Start of Material provided

Definition endpoint_test (t : EndpointTest) : option bool :=
  let other := service_id_from_private_key (ed25519_generate (as_bytes "other")) in
  match ascii_string_new (et_channel t) with
  | Err _ => Some true
  | Ok channel =>
      endpoint_loop 10 t
        (endpoint_server_new demo_session (if et_client_allowed t then demo_client_id else other) demo_server_id 100)
        (endpoint_client_new demo_session demo_server_id channel demo_client_key 0)
  end.

Definition endpoint_tests : list (EndpointTest * bool) :=
  [(mkEndpointTest true "channel" true, false); (mkEndpointTest false "channel" true, true);
   (mkEndpointTest true "channel" false, true); (mkEndpointTest false "channel" false, true);
   (mkEndpointTest true non_ascii true, true)].

Example test_endpoint_handshake : map (endpoint_test ∘ fst) endpoint_tests = map (Some ∘ snd) endpoint_tests.
Proof. vm_compute. reflexivity. Qed.
(* ===== verification/CFfi.v ===== *)
(** cgosling/src/error.rs, ffi.rs, macros.rs and crypto.rs: the C interface to keys and
    service ids.  The objects live in registries behind mutexes; a call is wrapped so that
    errors and panics become error objects.

    A pointer and length that the caller passes in is [option bytes], [None] for a null
    pointer; an out pointer is whether it is not null, with the size of its buffer where it
    has one; what a call writes through its out pointers is returned.  Texts of errors are
    left out. *)

From Stdlib Require Import ZArith Lia.
From S2P Require Import Prelude Maps Str Crypto TorCrypto ObjectRegistry.
From stdpp Require Import prelude strings list.
From coqutil Require Import Byte.

Open Scope nat_scope.

(** * Locks, errors, tags *)

(** A [Mutex] around a registry: [None] once a thread panicked while holding it. *)
Abbreviation lock T := (option (ObjectRegistry T)).

(** The types of the objects that the other parts of the interface register, and of the
    errors of what they call. *)
Class OtherObjects : Type := {
  C_IpAddr : Type;
  C_TargetAddr : Type;
  C_ProxyConfig : Type;
  C_PluggableTransportConfig : Type;
  C_BridgeLine : Type;
  C_TorProviderConfig : Type;
  C_TorProvider : Type;
  C_ContextTuple : Type;
  C_Error : Type;
}.

(** What an error object says. *)
Inductive FfiError `{OO : OtherObjects} :=
| FE_Null
| FE_InvalidHandle
| FE_Length
| FE_AlreadyInitialized
| FE_Utf8
| FE_Crypto (err : CryptoError)
| FE_Zero
| FE_NotAscii
| FE_Unsupported
| FE_Missing
| FE_Other (err : C_Error)
| FE_Panic.

Definition ERROR_TAG : Z := 1.
Definition ED25519_PRIVATE_KEY_TAG : Z := 2.
Definition X25519_PRIVATE_KEY_TAG : Z := 3.
Definition X25519_PUBLIC_KEY_TAG : Z := 4.
Definition V3_ONION_SERVICE_ID_TAG : Z := 5.
Definition IP_ADDR_TAG : Z := 6.
Definition TARGET_ADDR_TAG : Z := 7.
Definition PROXY_CONFIG_TAG : Z := 8.
Definition PLUGGABLE_TRANSPORT_CONFIG_TAG : Z := 9.
Definition BRIDGE_LINE_TAG : Z := 10.
Definition TOR_PROVIDER_CONFIG_TAG : Z := 11.
Definition TOR_PROVIDER_TAG : Z := 12.
Definition CONTEXT_TUPLE_TAG : Z := 13.
Definition REGISTRY_TAG_BITS : Z := 4.

Definition GOSLING_LIBRARY_HANDLE : Z := (Z.shiftl 96 56 + 94)%Z.

(** How the closure of a call ends. *)
Inductive ffi_result `{OO : OtherObjects} (A : Type) := FOk (a : A) | FErr (e : FfiError) | FPanic | FDiverge.
Arguments FOk {OO A} a.
Arguments FErr {OO A} e.
Arguments FPanic {OO A}.
Arguments FDiverge {OO A}.

(** The statics of the library. *)
Section state.
Context `{CL : CryptoLib} `{OO : OtherObjects}.

Record Library := mkLibrary {
  g_inited : bool;
  g_error : lock FfiError;
  g_ed25519_private_key : lock Ed25519PrivateKey;
  g_x25519_private_key : lock X25519PrivateKey;
  g_x25519_public_key : lock X25519PublicKey;
  g_v3_onion_service_id : lock V3OnionServiceId;
  g_ip_addr : lock C_IpAddr;
  g_target_addr : lock C_TargetAddr;
  g_proxy_config : lock C_ProxyConfig;
  g_pluggable_transport_config : lock C_PluggableTransportConfig;
  g_bridge_line : lock C_BridgeLine;
  g_tor_provider_config : lock C_TorProviderConfig;
  g_tor_provider : lock C_TorProvider;
  g_context_tuple : lock C_ContextTuple;
}.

End of Material provided

Exercise ▸ The line containing "false, true); (mkEndpointTest" marks the end. Please print exactly every line from the top of the data to it, both included, and nothing more.

The completed task ▸
Definition endpoint_test (t : EndpointTest) : option bool :=
  let other := service_id_from_private_key (ed25519_generate (as_bytes "other")) in
  match ascii_string_new (et_channel t) with
  | Err _ => Some true
  | Ok channel =>
      endpoint_loop 10 t
        (endpoint_server_new demo_session (if et_client_allowed t then demo_client_id else other) demo_server_id 100)
        (endpoint_client_new demo_session demo_server_id channel demo_client_key 0)
  end.

Definition endpoint_tests : list (EndpointTest * bool) :=
  [(mkEndpointTest true "channel" true, false); (mkEndpointTest false "channel" true, true);
   (mkEndpointTest true "channel" false, true); (mkEndpointTest false "channel" false, true);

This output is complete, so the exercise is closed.